CheckRemoteDebuggerPresent
About CheckRemoteDebuggerPresent¶
The CheckRemoteDebuggerPresent() function of kernel32 is used to detect if the specified process is being debugged. Remote refers to a different process in the same machine.
BOOL WINAPI CheckRemoteDebuggerPresent(
_In_ HANDLE hProcess,
_Inout_ PBOOL pbDebuggerPresent
);
If the debugger exists (usually to detect if it is being debugged), the function will set the value pointed to by pbDebuggerPresent to 0xffffffff.
Detection code¶
The 32-bit environment can be detected with the following 32-bit code
`asm
push eax
push esp
push -1 ;GetCurrentProcess()
call CheckRemoteDebuggerPresent
pop eax
test eax, eax
jne being_debugged
Or 64-bit code to detect 64-bit environments
`` `asm
enter 20h, 0
mov edx, ebp
or rcx, -1 ;GetCurrentProcess()
call CheckRemoteDebuggerPresent
leave
test ebp, ebp
jne being_debugged
How to bypass¶
For example, there is the following code
int main(int argc, char *argv[])
{
BOOL isDebuggerPresent = FALSE;
if (CheckRemoteDebuggerPresent(GetCurrentProcess(), &isDebuggerPresent ))
{
if (isDebuggerPresent )
{
std::cout << "Stop debugging program!" << std::endl;
exit(-1);
}
}
return 0;
}
We can directly modify the value of isDebuggerPresent or modify the jump condition to bypass (note that izhi is not CheckRemoteDebuggerPresent, its return value is used to indicate whether the function is executed correctly).

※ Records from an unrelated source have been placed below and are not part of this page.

(** The default settings, on an empty registry and on one with stale
    bindings. *)
Lemma initializeShortcuts_rebinds_witness :
  map shortcutOf
    (bindings (snd (Content.initializeShortcuts true Content.DEFAULT_SETTINGS
                      (clock, dice) (clock, dice) (clock, dice) initial)))
  = [("shift+.", Content.IncreaseSpeed); ("shift+,", Content.DecreaseSpeed);
     ("shift+?", Content.ResetSpeed)]
  /\ map shortcutOf
       (bindings (snd (Content.initializeShortcuts true
                         {| Content.increaseSpeedKey := VString "wheel_up";
                            Content.decreaseSpeedKey := VString "";
                            Content.resetSpeedKey := VUndefined |}
                         (clock, dice) (clock, dice) (clock, dice)
                         (snd (Content.initializeShortcuts true Content.DEFAULT_SETTINGS
                                 (clock, dice) (clock, dice) (clock, dice) initial)))))
     = [("wheel_up", Content.IncreaseSpeed)].
Proof.
  split.
  - apply (proj2 (initializeShortcuts_rebinds Content.DEFAULT_SETTINGS
                    (clock, dice) (clock, dice) (clock, dice) initial));
      reflexivity.
  - apply (proj2 (initializeShortcuts_rebinds
                    {| Content.increaseSpeedKey := VString "wheel_up";
                       Content.decreaseSpeedKey := VString "";
                       Content.resetSpeedKey := VUndefined |}
                    (clock, dice) (clock, dice) (clock, dice) _));
      reflexivity.
Defined.
(** X25: the admins of a host are admins of what it hosts.  Every collective
    returned by the second query of [populateRoles] is one the populated
    user [isAdmin] of, although no membership row names the user. *)
Theorem populateRoles_host_admin_inherits
    (findMemberships : value -> promise (list Member))
    (findHostMemberships : list Z -> promise (list Member))
    (this : user) (memberships hosted : list Member) (m : Member) :
  rolesByCollectiveId this = None ->
  findMemberships (CollectiveId this) = Fulfilled memberships ->
  admin_ids memberships <> [] ->
  findHostMemberships (admin_ids memberships) = Fulfilled hosted ->
  In m hosted ->
  member_CollectiveId m <> 0%Z ->
  exists populated,
    populateRoles findMemberships findHostMemberships this = Fulfilled populated /\
    isAdmin (VNum (member_CollectiveId m)) populated = true.
Proof.
  intros Hnone Hfind Hadmin Hhost Hin Hc.
  destruct (populateRoles_spec findMemberships findHostMemberships this
              memberships hosted Hnone Hfind (fun _ => Hhost))
    as (byId & Hp & Hroles); [intros E; now destruct Hadmin |].
  eexists. split; [exact Hp |].
  unfold isAdmin, hasRole. cbn [truthy Number CollectiveId rolesByCollectiveId].
  apply Z.eqb_neq in Hc. rewrite Hc. cbn [negb].
  destruct (is_number (CollectiveId this) (Some (member_CollectiveId m)));
    [reflexivity |].
  cbn [orb]. apply intersects_spec. exists ADMIN. split.
  - apply Hroles. right. split; [reflexivity |]. eauto.
  - cbn. auto.
Qed.

(** X26: [populateRoles] runs its queries once: on a user it has populated
    it returns the user as it is, without a query. *)
Theorem populateRoles_is_idempotent
    (findMemberships : value -> promise (list Member))
    (findHostMemberships : list Z -> promise (list Member))
    (failing : value -> promise (list Member))
    (this populated : user) :
  populateRoles findMemberships findHostMemberships this = Fulfilled populated ->
  populateRoles failing (fun _ => Rejected (Error "no database")) populated =
    Fulfilled populated.
Proof.
  unfold populateRoles.
  destruct (rolesByCollectiveId this) as [byId |] eqn:E.
  - intros H. inversion H; subst. now rewrite E.
  - destruct (findMemberships (CollectiveId this)) as [ms | e]; [| discriminate].
    destruct (record_memberships ms ([], [])) as [byId adminOf].
    destruct adminOf as [| a ids].
    + intros H. inversion H; subst. reflexivity.
    + destruct (findHostMemberships (a :: ids)) as [hs | e]; [| discriminate].
      intros H. inversion H; subst. reflexivity.
Qed.

End UserProperties.

(** * The user model on a concrete user *)

Section UserExamples.

Import User.

#[local] Existing Instance sampleConstants.
(** The dangling-reference example of the specification: X and Y are
    stored, the group G names both, Y is deleted; running G is then running
    the batch [X]. *)
Example group_with_deleted_member :
  let X := mkExpr "X" "foo" "gm" "bar" in
  let Y := mkExpr "Y" "bar" "gm" "baz" in
  let G := mkGroup "G" ["X"; "Y"]%string in
  let w := mkWorld (mkEditor "" "" "foo" []) (with_expressions DEFAULT_SETTINGS [X; Y]) [] in
  let w' := snd (deleteExpressionByName "Y" w) in
  savedExpressions (settings w') = [X] /\
  applyGroup MiniRegExp.compile G w' = applyBatch MiniRegExp.compile [X] w' /\
  document (editor (snd (applyGroup MiniRegExp.compile G w'))) = "bar"%string /\
  document (editor (snd (applyGroup MiniRegExp.compile G w))) = "baz"%string.
Proof. repeat split; vm_compute; reflexivity. Qed.

(** C10: two groups of the same name whose [items] hold the same names, in
    any order and with any repetition, give the same run: same result,
    same final text, same notice. *)
Theorem applyGroup_ignores_item_order
    (CP : string -> string -> option Matcher) (g g' : ExpressionGroup) (w : World) :
  group_name g = group_name g' ->
  (forall n, In n (items g) <-> In n (items g')) ->
  applyGroup CP g w = applyGroup CP g' w.
Proof.
  intros Hn Hi. rewrite !applyGroup_unfold.
  rewrite (resolve_same_names (settings w) g g' Hi), Hn. reflexivity.
Qed.

Lemma applyGroup_ignores_item_order_witness :
  let X := mkExpr "X" "foo" "gm" "bar" in
  let Y := mkExpr "Y" "bar" "gm" "baz" in
  let w := mkWorld (mkEditor "" "" "foo" []) (with_expressions DEFAULT_SETTINGS [X; Y]) [] in
  applyGroup MiniRegExp.compile (mkGroup "G" ["X"; "Y"]%string) w =
  applyGroup MiniRegExp.compile (mkGroup "G" ["Y"; "X"; "Y"]%string) w.
Proof.
  intros X Y w.
  apply (applyGroup_ignores_item_order MiniRegExp.compile
           (mkGroup "G" ["X"; "Y"]%string) (mkGroup "G" ["Y"; "X"; "Y"]%string) w).
  - reflexivity.
  - intros n. simpl. tauto.
Defined.

(** The store's order decides: the group [Y, X] runs X before Y. *)
Example group_runs_in_store_order :
  let X := mkExpr "X" "foo" "gm" "bar" in
  let Y := mkExpr "Y" "bar" "gm" "baz" in
  let w := mkWorld (mkEditor "" "" "foo" []) (with_expressions DEFAULT_SETTINGS [X; Y]) [] in
  snd (applyGroup MiniRegExp.compile (mkGroup "G" ["Y"; "X"]%string) w) =
    mkWorld (mkEditor "" "" "baz" [GetValue; SetValue "baz"])
      (with_expressions DEFAULT_SETTINGS [X; Y]) [NoticeBatchApplied 2 2].
Proof. vm_compute. reflexivity. Qed.

(** ** Strings *)

Lemma append_nil_r (s : string) : s +++ EmptyString = s.
Proof. induction s as [|a s IH]; simpl; [reflexivity | rewrite IH; reflexivity]. Qed.

Lemma append_assoc (s t u : string) : (s +++ t) +++ u = s +++ t +++ u.
Proof. induction s as [|a s IH]; simpl; [reflexivity | rewrite IH; reflexivity]. Qed.

Lemma length_append (s t : string) :
  String.length (s +++ t) = String.length s + String.length t.
Proof. induction s as [|a s IH]; simpl; [reflexivity | rewrite IH; reflexivity]. Qed.

Lemma drop_nil (i : nat) : drop i EmptyString = EmptyString.
Proof. destruct i; reflexivity. Qed.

But if you want to modify the api function of CheckRemoteDebuggerPresent. First of all, you need to know that CheckRemoteDebuggerPresent internally does the function by calling NtQueryInformationProcess. And we need to modify the return value of NtQueryInformationProcess. We will be [NtQueryInformationProcess] (./ntqueryinformationprocess/index.html) for introduction.
本页面的全部内容在 CC BY-NC-SA 4.0 协议之条款下提供,附加条款亦可能应用。